In its annual report, the Group said even with external challenges, its revenue was up to $21.1 billion, an increase of 17 per cent over last year’s earnings while its cash balance grew by 53 per cent to $7.3 billion.
“Achieving our 25th consecutive year of profit in a financial year with our largest ever increase in capacity across the network is an achievement that speaks to the strength of our brands and our leadership,” Sheikh Ahmed bin Saeed Al Maktoum, Chairman and Chief Executive of Emirates Airline and Group, said on Tuesday.
Sheikh Ahmed said during the 2012-2013 financial year, the Group had collectively invested over $3.8 billion in new aircraft, products, services and handling facilities as well as the newly opened JW Marriott Marquis Hotel in Dubai.
“This investment has resulted in an increased customer base and a rise in global brand awareness. Every dirham that we earn is strategically placed back into our business and it is this tenacious approach that has allowed the Group to maintain such strong and consistent profitability under challenging circumstances,” he said.
Despite a difficult operating environment, the Group continued to invest in and expand on its employee base, increasing its overall staff count by 12 per cent to 68,000.
The year also saw the largest increase in the airline’s history, receiving 34 new aircraft, the highest in any single year. The aircrafts were funded by raising more than US$ 7.8 billion through a variety of financing structures.
Sheik Ahmed said overall capacity measured in Available Tonne Kilometres (ATKMs) increased by 5.5 billion tonne-kilometres.
Other significant capacity increases include launching 10 new destinations across six continents, shipping more than two million tonnes of cargo for the first time and carrying an additional 5.4 million passengers over the last year, the highest increase in a financial year.
However, in the 2012-13 financial year, Emirates’ fuel bill increased by 15 per cent over that of last year to reach $7.6 billion, with total operating costs increasing by 16 per cent compared to a revenue increase of 17 per cent.
Sheikh Ahmed said: “Managing volatile exchange rates, coupled with a persistently high fuel bill accounting for 40 per cent of our total expenditures, has required continued strong resolve.
“Even with these lingering challenges we continue to grow and remain profitable despite the industry norms because we continue to rely on our proven business model and understanding of the marketplace.”
Revenue generated from across Emirates’ six regions continues to be well balanced with no region contributing more than 30 per cent. East Asia and Australasia remained the highest revenue contributing regions with $5.7 billion up 15 per cent from 2011-2012.
Europe is up 18 per cent to $5.5 billion and the Americas up 24 per cent to $2.3 billion saw the most significant growth, reflecting new destinations as well as increased frequency and capacity to these regions.

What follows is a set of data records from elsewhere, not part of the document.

(** [data] receives the array [buffers] itself, not its concatenation. *)
Definition purchaseAccess
  (userAuthority userAccessAccount userTokenAccount ownerAuthority
     ownerTokenAccount datasetAccount tokenProgram : PublicKey)
  (hash : list Buffer) (amount : Numberu64)
  : Outcome TransactionInstruction :=
  async (
    let dataNexusProgramId := new_PublicKey DATANEXUS_PROGRAM_ID in
    let buffers :=
      [ Buffer_from (Uint8Array_of [3]); Buffer_concat hash;
        Numberu64_toBuffer amount ] in
    let purchaseAccessIx :=
      new_TransactionInstruction dataNexusProgramId
        [ {| pubkey := userAuthority; isSigner := true; isWritable := true |};
          {| pubkey := userAccessAccount; isSigner := false; isWritable := true |};
          {| pubkey := userTokenAccount; isSigner := false; isWritable := true |};
          {| pubkey := ownerAuthority; isSigner := false; isWritable := true |};
          {| pubkey := ownerTokenAccount; isSigner := false; isWritable := true |};
          {| pubkey := datasetAccount; isSigner := false; isWritable := false |};
          {| pubkey := tokenProgram; isSigner := false; isWritable := false |} ]
        (BufferArray buffers) in
    return_ purchaseAccessIx).

Definition shareAccess
  (userAuthority userAccessAccount recipientAuthority
     recipientAccessAccount datasetAccount : PublicKey)
  (hash : list Buffer) : Outcome TransactionInstruction :=
  async (
    let dataNexusProgramId := new_PublicKey DATANEXUS_PROGRAM_ID in
    let buffers :=
      [ Buffer_from (Uint8Array_of [4]); Buffer_concat hash ] in
    let shareAccessIx :=
      new_TransactionInstruction dataNexusProgramId
        [ {| pubkey := userAuthority; isSigner := true; isWritable := true |};
          {| pubkey := userAccessAccount; isSigner := false; isWritable := true |};
          {| pubkey := recipientAuthority; isSigner := false; isWritable := true |};
          {| pubkey := recipientAccessAccount; isSigner := false; isWritable := true |};
          {| pubkey := datasetAccount; isSigner := false; isWritable := false |} ]
        (Bytes (Buffer_concat buffers)) in
    return_ shareAccessIx).

End Program.
End ConcatInstruction.

(** ** The wire contract as the specification words it *)

Module Spec.

Inductive Operation : Type :=
| InitUserAccount
| InitDataAccount
| SetDataParams
| PurchaseAccess
| ShareAccess.

(** Opcode enumeration: the first byte of every payload. *)
Definition opcode (op : Operation) : byte :=
  match op with
  | InitUserAccount => x00
  | InitDataAccount => x01
  | SetDataParams => x02
  | PurchaseAccess => x03
  | ShareAccess => x04
  end.

(** The three flag combinations of the account table. *)
Definition signer_writable (id : PublicKey) : AccountMeta :=
  {| pubkey := id; isSigner := true; isWritable := true |}.
Definition writable (id : PublicKey) : AccountMeta :=
  {| pubkey := id; isSigner := false; isWritable := true |}.
Definition read_only (id : PublicKey) : AccountMeta :=
  {| pubkey := id; isSigner := false; isWritable := false |}.

End Spec.

Import Spec.

(** ** One invocation of a builder

    A call names the builder and carries its arguments; the type of a hash
    and of an amount depends on the revision. *)

Inductive Call (Hash Amount : Type) : Type :=
| CallInitUserAccount
    (payer authority userAccount systemProgram : PublicKey)
    (accountType : AccountType)
| CallInitDataAccount
    (authority ownerAccount datasetAccount systemProgram : PublicKey)
    (hash : Hash)
| CallSetDataParams
    (authority datasetAccount : PublicKey) (hash : Hash) (params : Params)
| CallPurchaseAccess
    (userAuthority userAccessAccount userTokenAccount ownerAuthority
       ownerTokenAccount datasetAccount tokenProgram : PublicKey)
    (hash : Hash) (amount : Amount)
| CallShareAccess
    (userAuthority userAccessAccount recipientAuthority
       recipientAccessAccount datasetAccount : PublicKey)
    (hash : Hash).

Arguments CallInitUserAccount {Hash Amount}.
Arguments CallInitDataAccount {Hash Amount}.
Arguments CallSetDataParams {Hash Amount}.
Arguments CallPurchaseAccess {Hash Amount}.
Arguments CallShareAccess {Hash Amount}.

Section Calls.
Context {Hash Amount : Type}.

Definition operation (c : Call Hash Amount) : Operation :=
  match c with
  | CallInitUserAccount _ _ _ _ _ => InitUserAccount
  | CallInitDataAccount _ _ _ _ _ => InitDataAccount
  | CallSetDataParams _ _ _ _ => SetDataParams
  | CallPurchaseAccess _ _ _ _ _ _ _ _ _ => PurchaseAccess
  | CallShareAccess _ _ _ _ _ _ => ShareAccess
  end.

Across the rest of the globe Emirates saw strong revenue increases from West Asia and the Indian Ocean up 13 per cent to $2.2 billion, Gulf/Middle East up 13 per cent to $1.9 billion and Africa with $1.8 billion in revenue, up 10 per cent.
“We move into the new financial year with confidence and a clear vision of where we are headed. We understand that succeeding in this industry requires determination and we are unapologetic about our drive to be the best,” Sheikh Ahmed said.